◆ **EXERCISE PROMPT**
Please copy out every line of the listing below in which the word "specialize" appears.

◆ **SUPPLIED INFORMATION**

(** The end of the script, once the successors have been dealt with. *)
Lemma lwp_take_out Y id h now succs policy k :
  kinv None None Y k -> k_node k !! id = Some h -> (forall w, w ∈ succs <-> edge k id w) ->
  (policy = CascadeFail -> forall w x, w ∈ succs -> k_node k !! w = Some x -> done x = true) ->
  (policy = CascadeReject -> succs = []) ->
  wp (each succs (fun w => _ ← unlinkEdge id w; mret tt) ;;
      preds ← hkeys_pred id;
      each preds (fun q => _ ← unlinkEdge q id; mret tt) ;;
      write (fun k => k <| k_ready ::= delete (h_kind h, id) |> <| k_sched ::= delete id |> <| k_leases ::= delete id |>) ;;
      adjustBucket (h_phase h) (h_status h) (-1) ;;
      write (fun k => k <| k_stats ::= hincr "Total" (-1) |>) ;;
      deleteNodeKeys id ;;
      if bool_decide (policy = CascadeDetach) then settle_all succs now else mret tt : L C unit)
    (fun _ k' => removed id policy Y k k') never k.
Proof.
  intros Hi Hh Hsucc Hfail Hrej. lwp_steps.
  rewrite <- (each_fmap (fun w => (id, w)) (fun e => _ ← unlinkEdge e.1 e.2; mret tt)).
  eapply lwp_mono; [by apply (lwp_unlink_all Y)|]. intros [] k1 [Hi1 Hu1]. lwp_steps. apply lwp_hkeys. intros preds Hpr. lwp_steps.
  rewrite <- (each_fmap (fun q => (q, id)) (fun e => _ ← unlinkEdge e.1 e.2; mret tt)).
  eapply lwp_mono; [by eapply (lwp_unlink_all _ _ k1)|]. intros [] k2 [Hi2 Hu2].
  assert (Hu := unlinked_trans _ _ _ _ _ Hu1 Hu2).
  assert (Hin1 : forall a b, (a, b) ∈ ((fun w => (id, w)) <$> succs) <-> a = id /\ edge k id b).
  { intros a b. rewrite list_elem_of_fmap. split; [intros (w & [= -> ->] & ?%Hsucc); done|]. intros [-> ?%Hsucc]. by exists b. }
  assert (Hedge : forall a b, edge k2 a b <-> edge k a b /\ a <> id /\ b <> id).
  { intros a b. unfold edge. rewrite (ul_pred _ _ _ Hu2), (ul_pred _ _ _ Hu1). case_decide as E2.
    - apply list_elem_of_fmap in E2 as (q & [= -> ->] & _). split; [by intros [? ?]|]. by intros (_ & _ & []).
    - case_decide as E1; [apply Hin1 in E1 as [-> _]; split; [by intros [? ?]|by intros (_ & [] & _)]|].
      split; [|by intros [? _]]. intros Hab. split_and!; [done|..].
      + intros ->. by apply E1, Hin1.
      + intros ->. apply E2, list_elem_of_fmap. exists a. split; [done|]. rewrite Hpr. apply elem_preds_of.
        by rewrite (ul_pred _ _ _ Hu1), decide_False. }
  assert (Hbare := ul_bare _ _ _ Hu).
  assert (exists h2, k_node k2 !! id = Some h2 /\ bare h2 = bare h) as (h2 & Hh2 & E2).
  { specialize (Hbare id). rewrite Hh in Hbare. destruct (k_node k2 !! id) as [h2|]; [|done]. exists h2. split; [done|]. exact (inj Some _ _ Hbare). }
  assert (Ek : h_kind h2 = h_kind h) by exact (f_equal h_kind E2).
  lwp_steps. assert (Hz := ki_z Hi2).
  eapply lwp_mono; [apply (lwp_deleteNodeKeys id h2 k2); [apply (ki_graph Hi2)|done|..]|].
  - intros a b Hab. by apply Hedge.
  - done.
  - intros kind i. change (delete (h_kind h, id) (k_ready k2) !! (kind, i) = if decide (i = id) then None else k_ready k2 !! (kind, i)).
    rewrite <- Ek. case_decide as E; [subst; by apply (ready_delete h2 id kind Hz)|]. apply lookup_delete_ne. congruence.
  - done.
  - done.
  - intros f. change (stat (hincr "Total" (-1) (hincr (bucketField (h_phase h) (h_status h)) (-1) (k_stats k2))) f = (stat (k_stats k2) f - counted f id h2)%Z).
    rewrite !stat_hincr. unfold counted. rewrite (bare_phase _ _ E2), (bare_status _ _ E2).
    destruct (bucket_name (h_phase h) (h_status h)). repeat case_bool_decide; subst; simpl; try done; lia.
  - intros [] k3 Hdr.
    assert (Hfree : forall a b, edge k2 a b -> a <> id /\ b <> id) by (intros a b Hab; by apply Hedge).
    assert (Hi3 : kinv None None (fun i => Y i \/ edge k id i) k3).
    { apply (dropped_kinv Hi2 Hdr Hfree). intros i Hne [[?|Hin]|Hin]; [by left|right|].
      - apply list_elem_of_fmap in Hin as ([a b] & -> & [_ ?]%Hin1). done.
      - apply list_elem_of_fmap in Hin as ([a b] & -> & (q & [= -> ->] & _)%list_elem_of_fmap). done. }
    assert (Ha3 : adv k k3) by (etrans; [apply Hu|by eapply (dropped_adv Hdr)]).
    assert (Hn3 : forall i, is_node k3 i <-> is_node k i /\ i <> id).
    { intros i. unfold is_node. rewrite (dr_node _ _ _ _ Hdr), lookup_delete_is_Some. specialize (Hbare i).
      destruct (k_node k2 !! i), (k_node k !! i); try done; unfold is_Some; naive_solver. }
    assert (He3 : forall a b, edge k3 a b <-> edge k a b /\ a <> id /\ b <> id).
    { intros a b. rewrite <- Hedge. unfold edge. assert (k_pred k3 = k_pred k2) as -> by (by rewrite (dr_rest _ _ _ _ Hdr)). done. }
    assert (Hat3 : forall i x, k_node k3 !! i = Some x -> exists y, k_node k !! i = Some y /\ bare x = bare y).
    { intros i x [_ Hx]%(dropped_old Hdr). by apply (bare_same_at k k2). }
    case_bool_decide as Hdet.
    + eapply lwp_mono; [by eapply lwp_settle_all|]. intros [] k4 (Hi4 & Hv4 & _). split.
      * eapply kinv_weaken; [exact Hi4|]. intros i x _ [[?|He] Hb]; [by left; left|]. left. right. split; [done|]. subst policy.
        destruct (Hb (proj2 (Hsucc i) He)) as (y & Hy & Hby). destruct (Hat3 i y Hy) as (z & Hz' & E). exists z. split; [done|].
        unfold is_busy in *. by rewrite <- (bare_phase _ _ E).
      * etrans; [done|by apply evolve_adv].
      * intros i. rewrite <- Hn3. unfold is_node. apply (evolve_node_dom k3 k4 i Hv4).
      * intros a b. rewrite <- He3. unfold edge. apply (evolve_pred_dom k3 k4 _ Hv4).
      * by subst.
    + lwp_steps. split; try done.
      * eapply kinv_weaken; [exact Hi3|]. intros i x Hx [?|He]; [by left; left|]. destruct policy; try done.
        -- rewrite (Hrej eq_refl) in Hsucc. by apply Hsucc, not_elem_of_nil in He.
        -- right. destruct (Hat3 i x Hx) as (y & Hy & E). assert (Hd := Hfail eq_refl i y (proj2 (Hsucc i) He) Hy).
           unfold rule_ok. rewrite (bare_phase _ _ E). apply bool_decide_eq_true in Hd. by rewrite Hd.
        -- left. right. done.
      * intros -> b He. rewrite (Hrej eq_refl) in Hsucc. by apply Hsucc, not_elem_of_nil in He.
Qed.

◆ **RESULT OF THIS EXERCISE**
  { specialize (Hbare id). rewrite Hh in Hbare. destruct (k_node k2 !! id) as [h2|]; [|done]. exists h2. split; [done|]. exact (inj Some _ _ Hbare). }
    { intros i. unfold is_node. rewrite (dr_node _ _ _ _ Hdr), lookup_delete_is_Some. specialize (Hbare i).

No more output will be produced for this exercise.